DATA TO USE

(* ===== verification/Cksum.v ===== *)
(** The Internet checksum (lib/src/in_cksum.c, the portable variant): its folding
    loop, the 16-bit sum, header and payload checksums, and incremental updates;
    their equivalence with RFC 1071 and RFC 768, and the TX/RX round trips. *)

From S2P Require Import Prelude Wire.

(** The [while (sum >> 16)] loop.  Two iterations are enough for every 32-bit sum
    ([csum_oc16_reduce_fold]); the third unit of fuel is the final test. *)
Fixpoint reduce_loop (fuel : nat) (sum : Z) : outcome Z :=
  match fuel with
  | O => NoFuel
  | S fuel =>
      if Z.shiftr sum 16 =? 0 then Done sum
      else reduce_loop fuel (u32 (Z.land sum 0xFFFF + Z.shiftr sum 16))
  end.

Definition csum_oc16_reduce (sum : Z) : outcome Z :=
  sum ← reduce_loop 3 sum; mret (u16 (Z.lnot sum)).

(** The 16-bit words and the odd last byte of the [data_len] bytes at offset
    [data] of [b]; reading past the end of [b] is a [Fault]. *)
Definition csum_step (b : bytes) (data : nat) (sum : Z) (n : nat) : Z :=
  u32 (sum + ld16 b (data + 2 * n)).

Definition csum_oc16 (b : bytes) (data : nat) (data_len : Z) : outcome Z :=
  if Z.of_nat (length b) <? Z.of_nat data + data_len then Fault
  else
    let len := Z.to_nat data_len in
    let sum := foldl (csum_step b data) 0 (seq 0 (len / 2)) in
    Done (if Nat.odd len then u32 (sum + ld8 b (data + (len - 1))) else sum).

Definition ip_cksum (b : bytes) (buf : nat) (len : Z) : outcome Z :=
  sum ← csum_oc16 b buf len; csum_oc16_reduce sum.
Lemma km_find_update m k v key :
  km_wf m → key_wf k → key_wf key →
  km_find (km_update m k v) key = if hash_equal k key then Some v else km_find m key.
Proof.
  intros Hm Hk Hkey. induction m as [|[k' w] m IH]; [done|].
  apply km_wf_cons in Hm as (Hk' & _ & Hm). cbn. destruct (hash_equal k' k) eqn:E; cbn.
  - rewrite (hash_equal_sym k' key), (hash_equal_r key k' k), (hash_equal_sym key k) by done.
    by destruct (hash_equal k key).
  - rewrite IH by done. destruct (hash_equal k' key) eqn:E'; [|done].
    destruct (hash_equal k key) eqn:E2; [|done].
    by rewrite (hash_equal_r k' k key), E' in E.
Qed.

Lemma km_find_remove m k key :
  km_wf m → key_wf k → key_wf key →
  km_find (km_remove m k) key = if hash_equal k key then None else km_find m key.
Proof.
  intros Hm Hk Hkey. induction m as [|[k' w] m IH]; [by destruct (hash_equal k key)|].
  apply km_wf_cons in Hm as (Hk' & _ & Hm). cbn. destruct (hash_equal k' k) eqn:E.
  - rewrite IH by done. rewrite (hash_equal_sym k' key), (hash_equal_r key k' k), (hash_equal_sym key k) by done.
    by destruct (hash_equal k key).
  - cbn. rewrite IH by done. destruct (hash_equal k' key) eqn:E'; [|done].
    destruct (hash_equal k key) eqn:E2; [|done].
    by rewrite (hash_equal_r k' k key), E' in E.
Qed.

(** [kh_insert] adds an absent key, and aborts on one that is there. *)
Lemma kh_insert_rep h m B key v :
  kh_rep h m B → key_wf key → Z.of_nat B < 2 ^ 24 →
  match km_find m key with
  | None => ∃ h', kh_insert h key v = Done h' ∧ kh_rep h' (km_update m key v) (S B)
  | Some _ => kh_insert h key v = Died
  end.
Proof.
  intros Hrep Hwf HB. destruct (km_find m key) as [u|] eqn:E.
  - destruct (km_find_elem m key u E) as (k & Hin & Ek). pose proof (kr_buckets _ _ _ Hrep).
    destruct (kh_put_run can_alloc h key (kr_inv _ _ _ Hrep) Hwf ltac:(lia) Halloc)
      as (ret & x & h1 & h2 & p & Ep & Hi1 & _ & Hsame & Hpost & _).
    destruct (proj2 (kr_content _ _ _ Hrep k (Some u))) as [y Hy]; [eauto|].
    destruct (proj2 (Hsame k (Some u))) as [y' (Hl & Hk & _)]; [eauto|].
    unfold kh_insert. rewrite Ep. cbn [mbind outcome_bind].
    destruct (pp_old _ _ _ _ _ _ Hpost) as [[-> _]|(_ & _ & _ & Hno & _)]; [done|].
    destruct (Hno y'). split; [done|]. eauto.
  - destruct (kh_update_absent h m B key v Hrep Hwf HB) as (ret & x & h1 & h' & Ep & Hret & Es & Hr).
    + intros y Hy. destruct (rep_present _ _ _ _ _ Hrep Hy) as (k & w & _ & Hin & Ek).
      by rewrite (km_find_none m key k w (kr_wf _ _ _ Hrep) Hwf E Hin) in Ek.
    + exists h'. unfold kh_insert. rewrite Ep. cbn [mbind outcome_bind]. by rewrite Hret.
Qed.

WORK TASK
Return each entry without altering a single word.

FINAL ANSWER
(* ===== verification/Cksum.v ===== *)
(** The Internet checksum (lib/src/in_cksum.c, the portable variant): its folding
    loop, the 16-bit sum, header and payload checksums, and incremental updates;
    their equivalence with RFC 1071 and RFC 768, and the TX/RX round trips. *)

From S2P Require Import Prelude Wire.

(** The [while (sum >> 16)] loop.  Two iterations are enough for every 32-bit sum
    ([csum_oc16_reduce_fold]); the third unit of fuel is the final test. *)
Fixpoint reduce_loop (fuel : nat) (sum : Z) : outcome Z :=
  match fuel with
  | O => NoFuel
  | S fuel =>
      if Z.shiftr sum 16 =? 0 then Done sum
      else reduce_loop fuel (u32 (Z.land sum 0xFFFF + Z.shiftr sum 16))
  end.

Definition csum_oc16_reduce (sum : Z) : outcome Z :=
  sum ← reduce_loop 3 sum; mret (u16 (Z.lnot sum)).

(** The 16-bit words and the odd last byte of the [data_len] bytes at offset
    [data] of [b]; reading past the end of [b] is a [Fault]. *)
Definition csum_step (b : bytes) (data : nat) (sum : Z) (n : nat) : Z :=
  u32 (sum + ld16 b (data + 2 * n)).

Definition csum_oc16 (b : bytes) (data : nat) (data_len : Z) : outcome Z :=
  if Z.of_nat (length b) <? Z.of_nat data + data_len then Fault
  else
    let len := Z.to_nat data_len in
    let sum := foldl (csum_step b data) 0 (seq 0 (len / 2)) in
    Done (if Nat.odd len then u32 (sum + ld8 b (data + (len - 1))) else sum).

Definition ip_cksum (b : bytes) (buf : nat) (len : Z) : outcome Z :=
  sum ← csum_oc16 b buf len; csum_oc16_reduce sum.
Lemma km_find_update m k v key :
  km_wf m → key_wf k → key_wf key →
  km_find (km_update m k v) key = if hash_equal k key then Some v else km_find m key.
Proof.
  intros Hm Hk Hkey. induction m as [|[k' w] m IH]; [done|].
  apply km_wf_cons in Hm as (Hk' & _ & Hm). cbn. destruct (hash_equal k' k) eqn:E; cbn.
  - rewrite (hash_equal_sym k' key), (hash_equal_r key k' k), (hash_equal_sym key k) by done.
    by destruct (hash_equal k key).
  - rewrite IH by done. destruct (hash_equal k' key) eqn:E'; [|done].
    destruct (hash_equal k key) eqn:E2; [|done].
    by rewrite (hash_equal_r k' k key), E' in E.
Qed.

Lemma km_find_remove m k key :
  km_wf m → key_wf k → key_wf key →
  km_find (km_remove m k) key = if hash_equal k key then None else km_find m key.
Proof.
  intros Hm Hk Hkey. induction m as [|[k' w] m IH]; [by destruct (hash_equal k key)|].
  apply km_wf_cons in Hm as (Hk' & _ & Hm). cbn. destruct (hash_equal k' k) eqn:E.
  - rewrite IH by done. rewrite (hash_equal_sym k' key), (hash_equal_r key k' k), (hash_equal_sym key k) by done.
    by destruct (hash_equal k key).
  - cbn. rewrite IH by done. destruct (hash_equal k' key) eqn:E'; [|done].
    destruct (hash_equal k key) eqn:E2; [|done].
    by rewrite (hash_equal_r k' k key), E' in E.
Qed.

(** [kh_insert] adds an absent key, and aborts on one that is there. *)
Lemma kh_insert_rep h m B key v :
  kh_rep h m B → key_wf key → Z.of_nat B < 2 ^ 24 →
  match km_find m key with
  | None => ∃ h', kh_insert h key v = Done h' ∧ kh_rep h' (km_update m key v) (S B)
  | Some _ => kh_insert h key v = Died
  end.
Proof.
  intros Hrep Hwf HB. destruct (km_find m key) as [u|] eqn:E.
  - destruct (km_find_elem m key u E) as (k & Hin & Ek). pose proof (kr_buckets _ _ _ Hrep).
    destruct (kh_put_run can_alloc h key (kr_inv _ _ _ Hrep) Hwf ltac:(lia) Halloc)
      as (ret & x & h1 & h2 & p & Ep & Hi1 & _ & Hsame & Hpost & _).
    destruct (proj2 (kr_content _ _ _ Hrep k (Some u))) as [y Hy]; [eauto|].
    destruct (proj2 (Hsame k (Some u))) as [y' (Hl & Hk & _)]; [eauto|].
    unfold kh_insert. rewrite Ep. cbn [mbind outcome_bind].
    destruct (pp_old _ _ _ _ _ _ Hpost) as [[-> _]|(_ & _ & _ & Hno & _)]; [done|].
    destruct (Hno y'). split; [done|]. eauto.
  - destruct (kh_update_absent h m B key v Hrep Hwf HB) as (ret & x & h1 & h' & Ep & Hret & Es & Hr).
    + intros y Hy. destruct (rep_present _ _ _ _ _ Hrep Hy) as (k & w & _ & Hin & Ek).
      by rewrite (km_find_none m key k w (kr_wf _ _ _ Hrep) Hwf E Hin) in Ek.
    + exists h'. unfold kh_insert. rewrite Ep. cbn [mbind outcome_bind]. by rewrite Hret.
Qed.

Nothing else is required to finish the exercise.